Mon affection pour cet André qui m’avait tant fait souffrir, était chez moi un mélange de l’habitude contractée depuis sept ans de le voir toujours à mes côtés, et de la justice que je rendais à quelques bonnes qualités dont il était doué ; sa facilité à comprendre, son adresse et sa merveilleuse promptitude à exécuter, les longues histoires et les nouvelles qu’il avait sans cesse à me raconter, pleines d’esprit, de passion et d’images, toutes choses au moyen desquelles, une fois passée la colère que m’inspiraient ses rudesses et ses vexations, il était toujours sûr de faire sa paix avec moi. Toutefois j’ai peine à comprendre qu’avec mon horreur naturelle pour la contrainte et les mauvais traitemens, j’aie pu m’accoutumer au joug de cet homme. Plus tard, cette réflexion m’a rendu indulgent envers ceux des princes qui, sans être absolument des imbéciles, n’ont jamais su échapper à l’ascendant qu’ils avaient laissé prendre sur leur jeunesse, âge funeste, où les impressions que l’on reçoit jettent de si profondes racines !

Le premier fruit que je recueillis de la mort de mon oncle fut de pouvoir aller au manège. C’était là ce que je désirais le plus ardemment au monde, et jusque alors on me l’avait toujours refusé. Le prieur de l’Académie, informé du furieux désir que j’avais d’apprendre à monter à cheval, résolut d’en tirer parti pour mon bien. Il me promit, pour récompense de mon travail, un maître d’équitation, lorsque je me serais décidé à prendre à l’université le premier degré de l’échelle doctorale, appelé la maîtrise. Il fallait pour cela subir tant bien que mal un examen public sur l’enseignement de ces deux années de logique, de physique et de géométrie. Je m’y résolus sur-le-champ, et, cherchant un répétiteur particulier qui me remît au moins dans la mémoire les définitions de ces sciences mal apprises, en quinze ou vingt jours, j’arrivai à coudre ensemble à la diable une douzaine de périodes latines, ce qu’il en fallait pour répondre au petit nombre de questions que devaient m’adresser les examinateurs. Je devins donc, je ne sais comment, en moins d’un mois, maître ès art matriculé, et partant j’enfourchai pour la première fois l’échine d’un cheval, un autre art dans lequel je passai maître tout de bon, quelques années après. Mais alors j’étais petit de taille, très-frêle d’ailleurs, et sans vigueur dans les genoux, où s’appuie cependant tout le savoir du cavalier. Avec tout cela, l’énergie de la volonté et l’ardeur de la passion me tenaient lieu de force, et en peu de temps je fis des progrès honnêtes, surtout dans l’art d’unir pour une direction commune la main et l’intelligence, et de saisir ou de deviner les mouvemens et l’allure de la bête. Ce noble et charmant exercice me rendit bientôt la santé, développa ma taille, et me doua d’une sorte de vigueur qui croissait à vue d’œil : j’entrais, on peut le dire, dans une nouvelle existence.
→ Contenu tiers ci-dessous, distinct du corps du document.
(** ** Facts about what a set of roles grants

    What is granted is what a role within the lifetime allows, less what any
    role denies; a check over the roles passes when no deny condition matches
    and an allow condition does. *)

(** ** The two loops over lists *)

Lemma allow_loop_acc ttl overrideTTL get set st :
  (forall x, x ∈ fst (foldl (allow_role ttl overrideTTL get) st set) <->
     x ∈ fst st \/ exists role, role ∈ set /\ within_ttl ttl overrideTTL role = true /\ x ∈ get role) /\
  snd (foldl (allow_role ttl overrideTTL get) st set) = snd st || existsb (within_ttl ttl overrideTTL) set.
Proof.
  revert st. induction set as [|role set IH]; intros st; simpl.
  { rewrite orb_false_r. split; [set_solver|done]. }
  destruct (IH (allow_role ttl overrideTTL get st role)) as [Hx Hm].
  assert (Hr : forall x, x ∈ fst (allow_role ttl overrideTTL get st role) <->
    x ∈ fst st \/ (within_ttl ttl overrideTTL role = true /\ x ∈ get role)).
  { intros x. unfold allow_role. destruct (within_ttl ttl overrideTTL role); simpl; [|naive_solver].
    rewrite elem_of_union, elem_of_list_to_set. naive_solver. }
  split.
  - intros x. rewrite Hx, Hr. rewrite exists_cons. clear. tauto.
  - rewrite Hm. unfold allow_role. destruct (within_ttl ttl overrideTTL role); simpl; [|done].
    by rewrite orb_true_r.
Qed.

Lemma allow_loop_elem ttl overrideTTL get set x :
  x ∈ fst (allow_loop ttl overrideTTL get set) <->
  exists role, role ∈ set /\ within_ttl ttl overrideTTL role = true /\ x ∈ get role.
Proof. unfold allow_loop. rewrite (proj1 (allow_loop_acc ttl overrideTTL get set (∅, false))). set_solver. Qed.

Lemma allow_loop_matched ttl overrideTTL get set :
  snd (allow_loop ttl overrideTTL get set) = existsb (within_ttl ttl overrideTTL) set.
Proof. apply (allow_loop_acc ttl overrideTTL get set (∅, false)). Qed.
Mon oncle enterré, mon tuteur troqué contre un curateur, délivré du joug d’André, maître es art et me sentant un destrier entre les jambes, il fallait voir comme j’allais de jour en jour, dressant plus haut ma jeune crête. Je commençai par déclarer nettement au prieur et à mon curateur que cette étude des lois m’ennuyait, que j’y perdais mon temps, en un mot, que je voulais en rester là. Mon curateur en ayant alors conféré avec le gouverneur de l’Académie, ils décidèrent que je passerais dans le premier appartement, où l’éducation était beaucoup plus libre : j’en ai parlé plus haut.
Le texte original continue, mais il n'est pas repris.